O diretor-geral da Polícia Civil, Arthur Braga, andou por um fio no final da semana que passou. A pedido do presidente da Assembléia Legislativa, Aníbal Khury, o governador Jaime Lerner, o prefeito de Curitiba, Cássio Taniguchi, e o deputado Nelson Justus se detiveram numa reunião difícil para o governador contornar no domingo. Khury pediu a substituição de Braga. A tentativa de fritura estaria centrada no argumento de que o diretor da Polícia Civil já não é unanimidade em se tratando de autoridade junto aos comandados. Pesa lá, pesa aqui, prevaleceu a posição de que trocar o comando da Polícia Civil num momento desses é dar corda para a oposição.
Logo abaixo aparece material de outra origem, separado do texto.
(** What the exit branch and the end of the generator do on every event
    log and coordinate lookup: an exit event
    whose value has no coordinate is skipped and changes nothing; an exit
    event whose value has one removes every occurrence of the value from
    the path-node stack (which pops it when it is on top and nowhere
    below) and pushes one frame with the stack that remains, the visited
    list unchanged and no connected edge, whose pointer and highlight are
    cleared when the stack that remains is empty and are on its top, at
    the coordinate of the top, when it is not empty and the top is not 0.
    After the events the generator pushes one completion frame: pointer and
    highlight cleared, empty path-node stack, and the visited list
    accumulated from the visit events that were not skipped. *)
Theorem exit_and_completion_frames (currentNodes : list VisNode.t)
    (pre : list Step.t) (v : Z) :
  let s := traversal_state currentNodes pre in
  let s' := traversal_state currentNodes (pre ++ [exit v]) in
  let remaining :=
    filter (fun w => negb (w =? v)) (TraversalLoop.currentPathNodes s) in
  (getPos currentNodes v = None -> s' = s) /\
  (getPos currentNodes v <> None ->
   exists f,
     TraversalLoop.frames s' = TraversalLoop.frames s ++ [f] /\
     TraversalLoop.currentPathNodes s' = remaining /\
     TraversalLoop.currentVisited s' = TraversalLoop.currentVisited s /\
     pathNodes f = remaining /\
     visitedNodes f = TraversalLoop.currentVisited s /\
     connectedEdges f = [] /\
     (remaining = [] ->
      highlightedNode f = None /\ pointerPosition f = None) /\
     (forall below parent,
        remaining = below ++ [parent] -> parent <> 0 ->
        highlightedNode f = Some parent /\
        exists pos,
          getPos currentNodes parent = Some pos /\
          pointerPosition f = Some pos) /\
     (forall below,
        TraversalLoop.currentPathNodes s = below ++ [v] -> ~ In v below ->
        remaining = below)) /\
  generateTraversalFrames currentNodes pre
  = TraversalLoop.frames s
      ++ [{| highlightedNode := None; pointerPosition := None;
             visitedNodes := visited_of currentNodes pre;
             pathNodes := []; connectedEdges := [] |}].
Proof.
  intros s s' remaining. split; [|split].
  - intros Hpos. unfold s'. rewrite traversal_state_snoc.
    unfold traversal_iteration. cbn [exit Step.value]. now rewrite Hpos.
  - intros Hpos.
    assert (Hstack : forall w, In w remaining -> getPos currentNodes w <> None).
    { intros w Hw. apply filter_In in Hw.
      pose proof (traversal_state_stack_positions currentNodes pre) as Hall.
      rewrite Forall_forall in Hall. now apply Hall. }
    assert (Hpop : forall below,
               TraversalLoop.currentPathNodes s = below ++ [v] ->
               ~ In v below -> remaining = below).
    { intros below Heq Hn. unfold remaining. rewrite Heq.
      now apply filter_pop. }
    unfold s'. rewrite traversal_state_snoc.
    unfold traversal_iteration. cbn [exit Step.value Step.action].
    destruct (getPos currentNodes v) as [pos|]; [clear Hpos|congruence].
    change (String.eqb "exit" "enter") with false.
    change (String.eqb "exit" "visit") with false.
    change (String.eqb "exit" "exit") with true. cbv iota.
    fold s. fold remaining. cbv zeta. fold (top remaining).
    destruct (top remaining) as [parent|] eqn:Htop;
      [destruct (Z.eqb_spec parent 0) as [Hz|Hnz]|];
      (eexists; split; [reflexivity|]);
      cbn [TraversalLoop.push_frame TraversalLoop.snapshot
             TraversalLoop.currentPathNodes TraversalLoop.currentVisited
             TraversalLoop.currentPointer TraversalLoop.currentHighlighted
             pathNodes visitedNodes connectedEdges highlightedNode
             pointerPosition];
      repeat (split; [reflexivity|]).
    + split; [tauto|]. split; [|exact Hpop].
      intros below p Heq Hp. rewrite Heq, top_snoc in Htop. congruence.
    + split; [|split; [|exact Hpop]].
      * intros Heq. rewrite Heq in Htop. discriminate.
      * intros below p Heq Hp. rewrite Heq, top_snoc in Htop.
        injection Htop as <-. split; [reflexivity|].
        assert (Hin : In p remaining)
          by (rewrite Heq; apply in_or_app; right; now left).
        apply Hstack in Hin.
        destruct (getPos currentNodes p) as [q|]; [|congruence].
        now exists q.
    + split; [tauto|]. split; [|exact Hpop].
      intros below p Heq Hp. rewrite Heq, top_snoc in Htop. discriminate.
  - unfold generateTraversalFrames, completion_frame.
    fold (traversal_state currentNodes pre).
    now rewrite traversal_state_visited.
Qed.

Lemma exit_and_completion_frames_witness :
  exists f,
    TraversalLoop.frames
      (traversal_state [node_at 1 400 50; node_at 2 200 120]
         ([enter 1; enter 2; visit 2] ++ [exit 2]))
    = TraversalLoop.frames
        (traversal_state [node_at 1 400 50; node_at 2 200 120]
           [enter 1; enter 2; visit 2]) ++ [f] /\
    pathNodes f = [1] /\
    highlightedNode f = Some 1 /\
    pointerPosition f
    = Some {| Point.x := inject_Z 400; Point.y := inject_Z 50 |}.
Proof.
  destruct (proj1 (proj2
              (exit_and_completion_frames
                 [node_at 1 400 50; node_at 2 200 120]
                 [enter 1; enter 2; visit 2] 2)))
    as (f & Hf & _ & _ & Hp & _ & _ & _ & Htop & Hpop).
  - vm_compute. discriminate.
  - exists f. split; [exact Hf|].
    destruct (Htop [] 1) as (Hh & pos & Hpos & Hptr).
    + reflexivity.
    + discriminate.
    + split; [exact Hp|]. split; [exact Hh|].
      rewrite Hptr. vm_compute in Hpos. now rewrite <- Hpos.
Defined.

(** C6.  For every path, coordinate lookup and optional [finalHighlight],
    the frames of [generatePathFrames] are: the blank frame; then, for each
    value of the path in turn that has a coordinate, a frame with the value
    appended to the visited list and pointer and highlight on it, followed,
    when a next value exists and has a coordinate, by a frame that adds the
    edge between the two to the connected edges; nothing for a value
    without a coordinate; and last, when [finalHighlight] is supplied and
    has a coordinate, one frame highlighting it with the visited list and
    the connected edges as they were accumulated.  The edge between two
    values carries, at each end, the coordinate and the value
    ([edge_between]).  With coordinates for 15, 23 and 20, the path 15,
    99, 23, 20 and the final highlight 20 give six frames: blank, 15,
    23, 23 with the edge to 20, 20, and the final highlight on 20. *)
Theorem generatePathFrames_fromPath :
  (forall (currentNodes : list VisNode.t) (path : list Z)
          (finalHighlight : option Z),
      generatePathFrames currentNodes path finalHighlight
      = let '(fs, visited, edges) :=
          fromPath (getPos currentNodes) [] [] path in
        {| highlightedNode := None; pointerPosition := None;
           visitedNodes := []; pathNodes := []; connectedEdges := [] |}
          :: fs
          ++ final_frames (getPos currentNodes) finalHighlight visited edges) /\
  generatePathFrames
    [node_at 15 400 50; node_at 23 600 120; node_at 20 500 190]
    [15; 99; 23; 20] (Some 20)
  = [{| highlightedNode := None; pointerPosition := None;
        visitedNodes := []; pathNodes := []; connectedEdges := [] |};
     {| highlightedNode := Some 15;
        pointerPosition :=
          Some {| Point.x := inject_Z 400; Point.y := inject_Z 50 |};
        visitedNodes := [15]; pathNodes := []; connectedEdges := [] |};
     {| highlightedNode := Some 23;
        pointerPosition :=
          Some {| Point.x := inject_Z 600; Point.y := inject_Z 120 |};
        visitedNodes := [15; 23]; pathNodes := []; connectedEdges := [] |};
     {| highlightedNode := Some 23;
        pointerPosition :=
          Some {| Point.x := inject_Z 600; Point.y := inject_Z 120 |};
        visitedNodes := [15; 23]; pathNodes := [];
        connectedEdges :=
          [{| from := {| EdgeEnd.x := inject_Z 600; EdgeEnd.y := inject_Z 120;
                         EdgeEnd.value := 23 |};
              to := {| EdgeEnd.x := inject_Z 500; EdgeEnd.y := inject_Z 190;
                       EdgeEnd.value := 20 |} |}] |};
     {| highlightedNode := Some 20;
        pointerPosition :=
          Some {| Point.x := inject_Z 500; Point.y := inject_Z 190 |};
        visitedNodes := [15; 23; 20]; pathNodes := [];
        connectedEdges :=
          [{| from := {| EdgeEnd.x := inject_Z 600; EdgeEnd.y := inject_Z 120;
                         EdgeEnd.value := 23 |};
              to := {| EdgeEnd.x := inject_Z 500; EdgeEnd.y := inject_Z 190;
                       EdgeEnd.value := 20 |} |}] |};
     {| highlightedNode := Some 20;
        pointerPosition :=
          Some {| Point.x := inject_Z 500; Point.y := inject_Z 190 |};
        visitedNodes := [15; 23; 20]; pathNodes := [];
        connectedEdges :=
          [{| from := {| EdgeEnd.x := inject_Z 600; EdgeEnd.y := inject_Z 120;
                         EdgeEnd.value := 23 |};
              to := {| EdgeEnd.x := inject_Z 500; EdgeEnd.y := inject_Z 190;
                       EdgeEnd.value := 20 |} |}] |}].
Proof.
  split; [|reflexivity].
  intros currentNodes path finalHighlight.
  unfold generatePathFrames, final_frames.
  pose proof (path_loop_fromPath currentNodes path [] PathLoop.initial) as H.
  cbn [app List.length PathLoop.initial PathLoop.currentVisited
         PathLoop.currentAnimatedEdges PathLoop.frames] in H.
  cbv zeta in H.
  destruct (fromPath (getPos currentNodes) [] [] path) as [[fs vis] es].
  destruct H as (Hf & Hv & He). rewrite Hf, Hv, He.
  destruct finalHighlight as [target|]; [|now rewrite app_nil_r].
  destruct (getPos currentNodes target) as [pos|]; [reflexivity|].
  now rewrite app_nil_r.
Qed.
E o assunto foi dormir numa gaveta.


Tangência 1
O ministro dos Transportes, Eliseu Padilha, tangenciou, e muito, ao ser instigado por repórteres ontem, em Curitiba, a falar sobre política e sucessão no Paraná. ‘‘O candidato do presidente Fernando Henrique vem crescendo a cada pesquisa divulgada’’, devolveu ele, quando o assunto foi a disputa entre Jaime Lerner e o candidato do partido do ministro, o PMDB, Roberto Requião.